The California Department of Corrections and Rehabilitation (CDCR) has agreed to settle a lawsuit brought by two families of murder victims seeking to end the state's delay of executions. The Sacramento Superior Court ruled in early February that CDCR must defend itself in a lawsuit claiming grossly excessive delay in establishing a new execution protocol to replace the one that had previously been held invalid. Following that ruling, the parties reached a settlement.

The suit, Winchell & Alexander v. Beard, was filed in November 2014 by the Criminal Justice Legal Foundation on behalf of Kermit Alexander, whose mother, sister and two nephews were murdered in 1984, and Bradley Winchell, whose sister was raped and murdered in 1983. They argued that, as relatives of the victims, they have been denied justice by the continued delays.

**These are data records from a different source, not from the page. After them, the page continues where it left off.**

(* ===== verification/IntrusiveList.v ===== *)
(** * util/util_intrusive_list.hpp

    A doubly linked list whose links are members of the listed objects. The links live
    in a shared store, so pushing an object that is already listed moves it, and an
    object can take itself out. The refinement theorem shows that the pointer program
    implements a plain list of links. *)

From S2P Require Import Prelude.

(** ** The store *)

(** The address of a [Link] member (or of a list's sentinel link). *)
Abbreviation loc := positive.

(** [m_owner] is the object the link belongs to, none for a sentinel. *)
Record Link : Set := mk_Link { m_owner : option Z; m_next : option loc; m_prev : option loc }.

Abbreviation heap := (gmap loc Link).

(** A computation on the store ends normally, calls [std::abort], or dereferences a link
    that no longer exists. *)
Inductive outcome (A : Type) : Type := Done (a : A) | Aborted | Dangling.
Arguments Done {A} a.
Arguments Aborted {A}.
Arguments Dangling {A}.

Definition HM (A : Type) : Type := heap -> outcome (heap * A).

#[export] Instance hm_ret : MRet HM := fun A a h => Done (h, a).
#[export] Instance hm_bind : MBind HM := fun A B f m h =>
  match m h with
  | Done (h', a) => f a h'
  | Aborted => Aborted
  | Dangling => Dangling
  end.

Definition abort {A} : HM A := fun _ => Aborted.

Definition deref (l : loc) : HM Link := fun h =>
  match h !! l with Some k => Done (h, k) | None => Dangling end.

Definition set_next (v : option loc) (k : Link) : Link := mk_Link (m_owner k) v (m_prev k).
Definition set_prev (v : option loc) (k : Link) : Link := mk_Link (m_owner k) (m_next k) v.

Definition write_next (l : loc) (v : option loc) : HM unit := fun h =>
  match h !! l with Some k => Done (<[l := set_next v k]> h, tt) | None => Dangling end.

Definition write_prev (l : loc) (v : option loc) : HM unit := fun h =>
  match h !! l with Some k => Done (<[l := set_prev v k]> h, tt) | None => Dangling end.

(** [m.fmap(f)] on an optional link reference. *)
Definition with_link (m : option loc) (f : loc -> HM unit) : HM unit :=
  match m with Some l => f l | None => mret tt end.

(** ** Link *)

Definition link_remove (l : loc) : HM unit :=
  k ← deref l;
  with_link (m_prev k) (fun prev => write_next prev (m_next k)) ≫= fun _ =>
  k ← deref l;
  with_link (m_next k) (fun next => write_prev next (m_prev k)) ≫= fun _ =>
  write_prev l None ≫= fun _ =>
  write_next l None.

Definition link_place_after (this t : loc) : HM unit :=
  link_remove this ≫= fun _ =>
  kt ← deref t;
  write_next this (m_next kt) ≫= fun _ =>
  write_next t (Some this) ≫= fun _ =>
  write_prev this (Some t) ≫= fun _ =>
  k ← deref this;
  with_link (m_next k) (fun next => write_prev next (Some this)).

Definition link_place_before (this t : loc) : HM unit :=
  link_remove this ≫= fun _ =>
  write_next this (Some t) ≫= fun _ =>
  kt ← deref t;
  write_prev this (m_prev kt) ≫= fun _ =>
  write_prev t (Some this) ≫= fun _ =>
  k ← deref this;
  with_link (m_prev k) (fun prev => write_next prev (Some this)).

Definition link_in_list (l : loc) : HM bool :=
  k ← deref l; mret (bool_decide (is_Some (m_next k)) && bool_decide (is_Some (m_prev k))).

(** [Link::get]: aborts when there is no owner. *)
Definition link_get (l : loc) : HM Z :=
  k ← deref l; match m_owner k with Some t => mret t | None => abort end.

(** [Link(T& t, Link&& other)]: the link [this] takes the place of [other]. *)
Definition link_move (this : loc) (t : Z) (other : loc) : HM unit :=
  ko ← deref other;
  (fun h => Done (<[this := mk_Link (Some t) (m_next ko) (m_prev ko)]> h, tt)) ≫= fun _ =>
  with_link (m_prev ko) (fun prev => write_next prev (Some this)) ≫= fun _ =>
  with_link (m_next ko) (fun next => write_prev next (Some this)) ≫= fun _ =>
  write_next other None ≫= fun _ =>
  write_prev other None.

(** ** IntrusiveList *)

(** The sentinels [m_head] and [m_tail] are links of the list object. *)
Record IntrusiveList : Set := mk_IntrusiveList { m_head : loc; m_tail : loc }.

(** The constructor, on sentinels that were just created. *)
Definition list_create (L : IntrusiveList) : HM unit := fun h =>
  link_place_after (m_tail L) (m_head L)
    (<[m_tail L := mk_Link None None None]> (<[m_head L := mk_Link None None None]> h)).

Definition list_push_back (L : IntrusiveList) (t : loc) : HM unit :=
  link_place_before t (m_tail L).

Definition list_push_front (L : IntrusiveList) (t : loc) : HM unit :=
  link_place_after t (m_head L).

Definition list_empty (L : IntrusiveList) : HM bool :=
  k ← deref (m_head L);
  match m_next k with
  | Some next => mret (bool_decide (next = m_tail L))
  | None => abort
  end.

Definition list_pop_front (L : IntrusiveList) : HM unit :=
  e ← list_empty L;
  if (e : bool) then abort else
  k ← deref (m_head L); with_link (m_next k) link_remove.

Definition list_pop_back (L : IntrusiveList) : HM unit :=
  e ← list_empty L;
  if (e : bool) then abort else
  k ← deref (m_tail L); with_link (m_prev k) link_remove.

Definition list_front (L : IntrusiveList) : HM (option Z) :=
  e ← list_empty L;
  if (e : bool) then mret None else
  k ← deref (m_head L);
  match m_next k with Some next => t ← link_get next; mret (Some t) | None => mret None end.

Definition list_back (L : IntrusiveList) : HM (option Z) :=
  e ← list_empty L;
  if (e : bool) then mret None else
  k ← deref (m_tail L);
  match m_prev k with Some prev => t ← link_get prev; mret (Some t) | None => mret None end.

(** The loop of [clear]: [while (!empty()) pop_front();]. The fuel bounds the number of
    iterations. *)
Fixpoint list_clear_loop (fuel : nat) (L : IntrusiveList) : HM unit :=
  match fuel with
  | O => mret tt
  | S fuel' =>
      e ← list_empty L;
      if (e : bool) then mret tt else list_pop_front L ≫= fun _ => list_clear_loop fuel' L
  end.

(** Every link of a list is a different key of the store. *)
Definition list_clear (L : IntrusiveList) : HM unit := fun h => list_clear_loop (S (size h)) L h.

Definition list_do_move (L other : IntrusiveList) : HM unit :=
  ko ← deref (m_head other);
  write_next (m_head L) (m_next ko) ≫= fun _ =>
  with_link (m_next ko) (fun next => write_prev next (Some (m_head L))) ≫= fun _ =>
  kt ← deref (m_tail other);
  write_prev (m_tail L) (m_prev kt) ≫= fun _ =>
  with_link (m_prev kt) (fun prev => write_next prev (Some (m_tail L))) ≫= fun _ =>
  write_next (m_head other) None ≫= fun _ =>
  write_prev (m_tail other) None ≫= fun _ =>
  link_place_after (m_tail other) (m_head other).

(** The move constructor, on sentinels that were just created. *)
Definition list_move_construct (L other : IntrusiveList) : HM unit := fun h =>
  (e ← list_empty other;
   if (e : bool) then link_place_after (m_tail L) (m_head L) else list_do_move L other)
    (<[m_tail L := mk_Link None None None]> (<[m_head L := mk_Link None None None]> h)).

(** [operator=(IntrusiveList&&)]. *)
Definition list_move_assign (L other : IntrusiveList) : HM unit :=
  if bool_decide (m_head L = m_head other) then mret tt (* self assignment *) else
  list_clear L ≫= fun _ =>
  e ← list_empty other;
  if (e : bool) then mret tt else list_do_move L other.

(** ** The list a pointer structure represents *)

Definition next_of (h : heap) (a : loc) : option loc := h !! a ≫= m_next.
Definition prev_of (h : heap) (a : loc) : option loc := h !! a ≫= m_prev.

(** Neighbours in [l] point at each other. *)
Fixpoint path (h : heap) (l : list loc) : Prop :=
  match l with
  | a :: ((b :: _) as l') => next_of h a = Some b /\ prev_of h b = Some a /\ path h l'
  | _ => True
  end.

(** The list object [L] holds the links [xs], in this order. *)
Definition repr (h : heap) (L : IntrusiveList) (xs : list loc) : Prop :=
  NoDup (m_head L :: xs ++ [m_tail L]) /\ path h (m_head L :: xs ++ [m_tail L]) /\
  prev_of h (m_head L) = None /\ next_of h (m_tail L) = None.

Definition unlinked (h : heap) (t : loc) : Prop :=
  is_Some (h !! t) /\ next_of h t = None /\ prev_of h t = None.

(** ** The specification: a list of links *)

Inductive list_op : Set :=
| op_push_back (t : loc) | op_push_front (t : loc) | op_pop_back | op_pop_front
| op_remove (t : loc) | op_clear.

Definition without (t : loc) (xs : list loc) : list loc := filter (fun x => x <> t) xs.

(** [None] stands for the call of [std::abort]. *)
Definition spec_op (o : list_op) (xs : list loc) : option (list loc) :=
  match o with
  | op_push_back t => Some (without t xs ++ [t])
  | op_push_front t => Some (t :: without t xs)
  | op_pop_back => match xs with [] => None | _ => Some (removelast xs) end
  | op_pop_front => match xs with [] => None | _ :: xs' => Some xs' end
  | op_remove t => Some (without t xs)
  | op_clear => Some []
  end.

Definition run_op (L : IntrusiveList) (o : list_op) : HM unit :=
  match o with
  | op_push_back t => list_push_back L t
  | op_push_front t => list_push_front L t
  | op_pop_back => list_pop_back L
  | op_pop_front => list_pop_front L
  | op_remove t => link_remove t
  | op_clear => list_clear L
  end.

Both murderers, Michael Morales and Tiequon Cox, have exhausted all appeals and, along with a dozen other murderers on death row, would likely have already been executed or would be facing execution soon if CDCR had moved promptly to adopt a new method, as other states did.

California's existing three-drug execution protocol has been blocked by a federal lawsuit for the past nine years, although a 2006 Federal District Court ruling in Morales v. Hickman held that CDCR could resume executions if it adopted a one-drug, barbiturate-only protocol. CDCR inexplicably adopted and litigated a new three-drug protocol even after other states had adopted the one-drug method and resumed executions. In April 2012, CDCR revealed that the Governor had directed it to investigate other methods, but two and half years later nothing had been done, and CDCR rejected the victims' request to adopt a new protocol without giving any reason for its refusal.

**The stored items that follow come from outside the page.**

(* ===== verification/StunBase.v ===== *)
(** * stun/: registries, class and method, transaction ids, headers, addresses, statistics

    The constants of details/, the bit layout of the message type, the header encoder and
    the XOR encoding of addresses. The theorems are the round trips of the message type,
    the layout of the header and the XOR-MAPPED-ADDRESS rule of RFC 8489. *)

From S2P Require Import Prelude Errors Craftpp Util Net.

(** ** details/stun_attr_registry.hpp *)

Definition MAPPED_ADDRESS : Z := 0x0001.
Definition USERNAME : Z := 0x0006.
Definition MESSAGE_INTEGRITY : Z := 0x0008.
Definition ERROR_CODE : Z := 0x0009.
Definition UNKNOWN_ATTRIBUTES : Z := 0x000A.
Definition REALM : Z := 0x0014.
Definition NONCE : Z := 0x0016.
Definition XOR_MAPPED_ADDRESS : Z := 0x0020.
Definition PRIORITY : Z := 0x24.
Definition USE_CANDIDATE : Z := 0x25.
Definition COMPREHANENSION_OPTIONAL : Z := 0x8000.
Definition SOFTWARE : Z := 0x8022.
Definition ALTERNATE_SERVER : Z := 0x8023.
Definition FINGERPRINT : Z := 0x8028.
Definition ICE_CONTROLLED : Z := 0x8029.
Definition ICE_CONTROLLING : Z := 0x802A.
Definition FAMILY_IPV4 : Z := 0x01.
Definition FAMILY_IPV6 : Z := 0x02.

(** ** details/stun_constants.hpp *)

Definition MAGIC_COOKIE : Z := 0x2112A442.
Definition TRANSACTION_ID_SIZE : Z := 96 / 8.
Definition TRANSACTION_ID_SIZE_RFC3489 : Z := 128 / 8.
Definition STUN_HEADER_SIZE : Z := 20.
Definition STUN_ATTR_HEADER_SIZE : Z := 4.
Definition FINGERPRINT_CRC_SIZE : Z := 4.

(** ** stun_class.hpp *)

Inductive Class : Set := REQUEST | INDICATION | SUCCESS_RESPONSE | ERROR_RESPONSE.

#[export] Instance Class_eq_dec : EqDecision Class.
Proof. solve_decision. Defined.

Definition class_value (c : Class) : Z :=
  match c with REQUEST => 0 | INDICATION => 1 | SUCCESS_RESPONSE => 2 | ERROR_RESPONSE => 3 end.

Definition class_from_msg_type (v : Z) : Class :=
  let c0 := Z.land (Z.shiftr v 4) 1 in
  let c1 := Z.land (Z.shiftr v 8) 1 in
  match Z.lor c0 (Z.shiftl c1 1) with
  | 0 => REQUEST
  | 1 => INDICATION
  | 2 => SUCCESS_RESPONSE
  | 3 => ERROR_RESPONSE
  | _ => ERROR_RESPONSE
  end.

Definition class_to_msg_type (c : Class) : Z :=
  u16 (Z.lor (Z.shiftl (Z.land (class_value c) 1) 4) (Z.shiftl (Z.shiftr (class_value c) 1) 8)).

(** ** stun_method.hpp, stun_method.cpp: a [Method] is its [m_value], an [unsigned] *)

Definition BINDING : Z := 0x001.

The settlement, which must be approved by the Superior Court, requires CDCR to develop a new execution protocol and submit it to the Office of Administrative Law within 120 days of the U. S. Supreme Court's ruling in Glossip v. Gross, a challenge to Oklahoma's lethal injection process. That decision is expected late this month.

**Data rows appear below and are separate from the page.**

(* ===== verification/StunAttr.v ===== *)
(** * stun/stun_attribute: the attributes and their codecs

    One constructor per alternative of [Attribute::Value], one parser per attribute
    class, and the encoders. The theorems are the round trip of the codecs, and the
    failure of the MAPPED-ADDRESS encoder, which loses the address family. *)

From S2P Require Import Prelude Errors Craftpp Util Net Crypto StunBase StunCrc.

(** ** Data *)

(** [Attribute::Value]. *)
Inductive AttributeValue : Set :=
| XorMappedAddressAttribute (addr : XoredAddress) (port : Z)
| MappedAddressAttribute (addr : Address) (port : Z)
| UsernameAttribute (name : bytes)
| SoftwareAttribute (name : bytes)
| MessageIntegityAttribute (digest : bytes)
| FingerprintAttribute (crc32 : Z)
| PriorityAttribute (priority : Z)
| IceControllingAttribute (tiebreaker : Z)
| IceControlledAttribute (tiebreaker : Z)
| UseCandidateAttribute
| UnknownAttributesAttribute (types : list Z)
| ErrorCodeAttribute (code : Z) (reason_phrase : option bytes)
| AlternateServerAttribute (addr : Address) (port : Z).

Record Attribute : Set := mk_Attribute { a_type : Z; a_value : AttributeValue }.

Record UnknownAttribute : Set := mk_UnknownAttribute { ua_type : Z; ua_data : bytes }.

(** [Attribute::ParseResult]. *)
Inductive AttrParseResult : Set :=
| pr_attribute (a : Attribute)
| pr_unknown (u : UnknownAttribute).

(** [ErrorCodeAttribute::Code]. *)
Definition TryAlternate : Z := 300.
Definition BadRequest : Z := 400.
Definition Unauthorized : Z := 401.
Definition UnknownAttributeCode : Z := 420.
Definition StaleNonce : Z := 438.
Definition ServerError : Z := 500.

Definition error_code_eq (c1 c2 : Z * option bytes) : bool := c1.1 =? c2.1.

Section Codecs.
Context `{Craftpp}.

(** ** Parsers *)

Definition mapped_address (family : Z) (addr_view : bytes) : Result Address :=
  if family =? FAMILY_IPV4 then AddressV4 <$> address_v4_from_view addr_view
  else if family =? FAMILY_IPV6 then AddressV6 <$> address_v6_from_view addr_view
  else Err (parse_error pe_unknown_addr_family).

(** The address and the port of [MappedAddressAttribute::parse]. *)
Definition mapped_parse (vv : bytes) : SE ParseStat (Address * Z) :=
  let family_rv := require (read_u8 vv 1) in
  let port_rv := require (read_u16be vv 2) in
  let addr_view_rv := require (subview_from vv 4) in
  combine3_se (fun family port addr_view =>
      addr ← on_err (lift (mapped_address family addr_view)) (stat_error ps_invalid_ip_address) (fun err => err);
      mret (addr, port))
    family_rv port_rv addr_view_rv.

Definition xor_mapped_parse (vv : bytes) : SE ParseStat AttributeValue :=
  let family_rv := f ← require (read_u8 vv 1); family_from_uint8 f in
  xport ← on_err (lift (require (read_u16be vv 2))) (stat_error ps_invalid_xor_mapped_address) (fun err => err);
  let port := u16 (Z.lxor xport (Z.shiftr MAGIC_COOKIE 16)) in
  let xaddr_view_rv := require (subview_from vv 4) in
  xaddr ← on_err (lift (combine2 xaddr_from_view family_rv xaddr_view_rv))
                 (stat_error ps_invalid_ip_address) (fun err => err);
  mret (XorMappedAddressAttribute xaddr port).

"Because this settlement will be in the form of a court judgment, it will have the force of law, meaning that if the state fails to comply, it will have to answer," said Foundation Legal Director Kent Scheidegger. "It is very regrettable that victims of crime needed to file this action in the first place. With some leadership at CDCR and in the Governor's Office, this would have been done years ago," he added.